Abstract: Promoter recognition is one of the most difficult tasks in annotating eukaryotic genomes. Binding sites for transcription factors are very short sequences (5-15 bp) and not very well preserved in sequence. In addition, other signals can be associated with a regulatory region. For instance in vertebrates, some classes of promoters are associated with compositionally characterised regions (CpG islands) and there is also evidence that molecular conformation of human promoters is involved in the transcription activity [1, 2]. Following a previous investigation [3, 4], in the present work we propose a new procedure, based on well established statistical methods, to extract a set of oligonucleotides specifically characterising intron sequences.
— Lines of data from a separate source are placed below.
(** X2: the keep-alive timer does not outlive its connection.  When the
    handles of the live intervals are in use already, a connection that
    opens, receives any messages and errors, and closes leaves exactly the
    intervals that were live before it opened, with the snapshot
    unavailable. *)
Theorem keep_alive_ends_with_connection (evs : list FeedEvent) (s : State) :
  fresh_handles s →
  forallb is_traffic evs = true →
  let s' := feed_handlers (EvOpen :: evs ++ [EvClose]) s in
  intervals s' = intervals s ∧ fresh_handles s' ∧ stockData s' = None.
Proof.
  intros Hfresh Hevs s'. unfold s'.
  rewrite feed_handlers_cons, feed_handlers_app.
  destruct (feed_traffic_keeps_timers_all evs (on_open s) Hevs) as (Hi & Hk & Hh).
  change (feed_handler EvOpen s) with (on_open s).
  set (t := feed_handlers evs (on_open s)) in *.
  change (feed_handlers [EvClose] t) with (on_close t).
  simpl in Hi, Hk, Hh.
  assert (Hint : intervals (on_close t) = intervals s).
  { unfold on_close, setTimeout, clearInterval. rewrite Hk. simpl. rewrite Hi.
    apply set_eq. intros h. rewrite elem_of_difference, elem_of_union, !elem_of_singleton.
    split; [tauto|]. intros Hin. split; [right; exact Hin|].
    intros ->. specialize (Hfresh _ Hin). lia. }
  split; [exact Hint|]. split.
  - intros h Hin. rewrite Hint in Hin. specialize (Hfresh h Hin).
    unfold on_close, setTimeout, clearInterval. rewrite Hk. simpl. rewrite Hh. lia.
  - unfold on_close, setTimeout. reflexivity.
Qed.

Lemma keep_alive_ends_with_connection_witness :
  let s := Ex.state [] None in
  let evs := [EvMessage (Payload "success" (Some Ex.snapshot)); EvError] in
  intervals (feed_handlers (EvOpen :: evs ++ [EvClose]) s) = intervals s.
Proof.
  intros s evs.
  apply (keep_alive_ends_with_connection evs s).
  - intros h Hh. apply elem_of_empty in Hh. destruct Hh.
  - reflexivity.
Defined.

Lemma stockData_after_event (ev : FeedEvent) (s : State) :
  stockData (feed_handler ev s) = None ∨
  stockData (feed_handler ev s) = stockData s ∨
  ∃ d, ev = EvMessage (Payload "success" (Some d)) ∧ stockData (feed_handler ev s) = Some d.
Proof.
  destruct ev as [|f| | |]; simpl.
  - right. left. reflexivity.
  - destruct f as [|st [d|]]; simpl.
    + right. left. reflexivity.
    + destruct (String.eqb_spec st "success") as [->|Hne]; simpl.
      * right. right. exists d. split; reflexivity.
      * right. left. reflexivity.
    + right. left. destruct (negb _); reflexivity.
  - left. reflexivity.
  - left. reflexivity.
  - right. left. unfold on_timeout. destruct (timeouts s) as [|[delay []] rest]; reflexivity.
Qed.

(** X3: the snapshot store only ever holds what the feed delivered with
    status "success".  After any sequence of feed events the store is
    absent, or what it was before, or the data of a successful frame of the
    sequence.  The last event decides: after a close or an error the store
    is absent, after a successful frame it holds that frame's data, and a
    frame that does not parse, has no data or has another status leaves the
    store as it was. *)
Theorem store_holds_successful_payloads (evs : list FeedEvent) (s : State) :
  (stockData (feed_handlers evs s) = None ∨
   stockData (feed_handlers evs s) = stockData s ∨
   ∃ d, EvMessage (Payload "success" (Some d)) ∈ evs ∧
        stockData (feed_handlers evs s) = Some d) ∧
  stockData (feed_handlers (evs ++ [EvClose]) s) = None ∧
  stockData (feed_handlers (evs ++ [EvError]) s) = None ∧
  (∀ d, stockData (feed_handlers (evs ++ [EvMessage (Payload "success" (Some d))]) s)
        = Some d) ∧
  stockData (feed_handlers (evs ++ [EvMessage Garbage]) s) = stockData (feed_handlers evs s) ∧
  (∀ st, stockData (feed_handlers (evs ++ [EvMessage (Payload st None)]) s)
         = stockData (feed_handlers evs s)) ∧
  (∀ st d, st ≠ "success" →
           stockData (feed_handlers (evs ++ [EvMessage (Payload st d)]) s)
           = stockData (feed_handlers evs s)).
Proof.
  split.
  { revert s. induction evs as [|ev evs IH]; intros s.
    - right. left. reflexivity.
    - rewrite feed_handlers_cons.
      destruct (IH (feed_handler ev s)) as [H|[H|(d & Hd & H)]].
      + left. exact H.
      + rewrite H. destruct (stockData_after_event ev s) as [H'|[H'|(d & -> & H')]].
        * left. exact H'.
        * right. left. exact H'.
        * right. right. exists d. split; [apply list_elem_of_here|exact H'].
      + right. right. exists d. split; [apply list_elem_of_further; exact Hd|exact H]. }
  split; [rewrite feed_handlers_app; reflexivity|].
  split; [rewrite feed_handlers_app; reflexivity|].
  split; [intros d; rewrite feed_handlers_app; reflexivity|].
  split; [rewrite feed_handlers_app; reflexivity|]. split.
  - intros st. rewrite feed_handlers_app. simpl. destruct (negb _); reflexivity.
  - intros st d Hne. rewrite feed_handlers_app. simpl.
    destruct (String.eqb_spec st "success") as [->|_]; [contradiction|reflexivity].
Qed.

Lemma store_holds_successful_payloads_witness :
  let s := Ex.state [] (Some Ex.snapshot) in
  stockData (feed_handlers ([EvOpen] ++ [EvMessage (Payload "fail" (Some Ex.restock))]) s)
  = Some Ex.snapshot.
Proof.
  intros s.
  destruct (store_holds_successful_payloads [EvOpen] s) as (_ & _ & _ & _ & _ & _ & H).
  rewrite (H "fail" (Some Ex.restock)); [reflexivity|discriminate].
Defined.

(** ** What a pass over the categories reports *)

Section PassReport.
Context (env : Env).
Partitioning of genomic sequences, based on the accordance to the extracted “introns’vocabulary”, reveals that intergenic DNA appears as a patchwork of different elements. The majority of them adopt the “introns’ vocabulary”, whereas some others (a small percentage) do not. We hypothesise that the identified linguistic property is a sort of “background-noise” of a genome; in this perspective regions that play a functional and/or a structural role have probably to emerge from the background, adopting specific compositional properties. The analysis of promoter sequences for the four examined genomes (C. elegans, D. melanogaster, M. musculus, H. sapiens) appears to confirm our hypothesis, as regions immediately surrounding the transcritpion start site deviate from the introns’vocabulary usage. Furthermore, analyses on C+G composition, bendability propensity and torsional rigidity of promoter sequences are presented.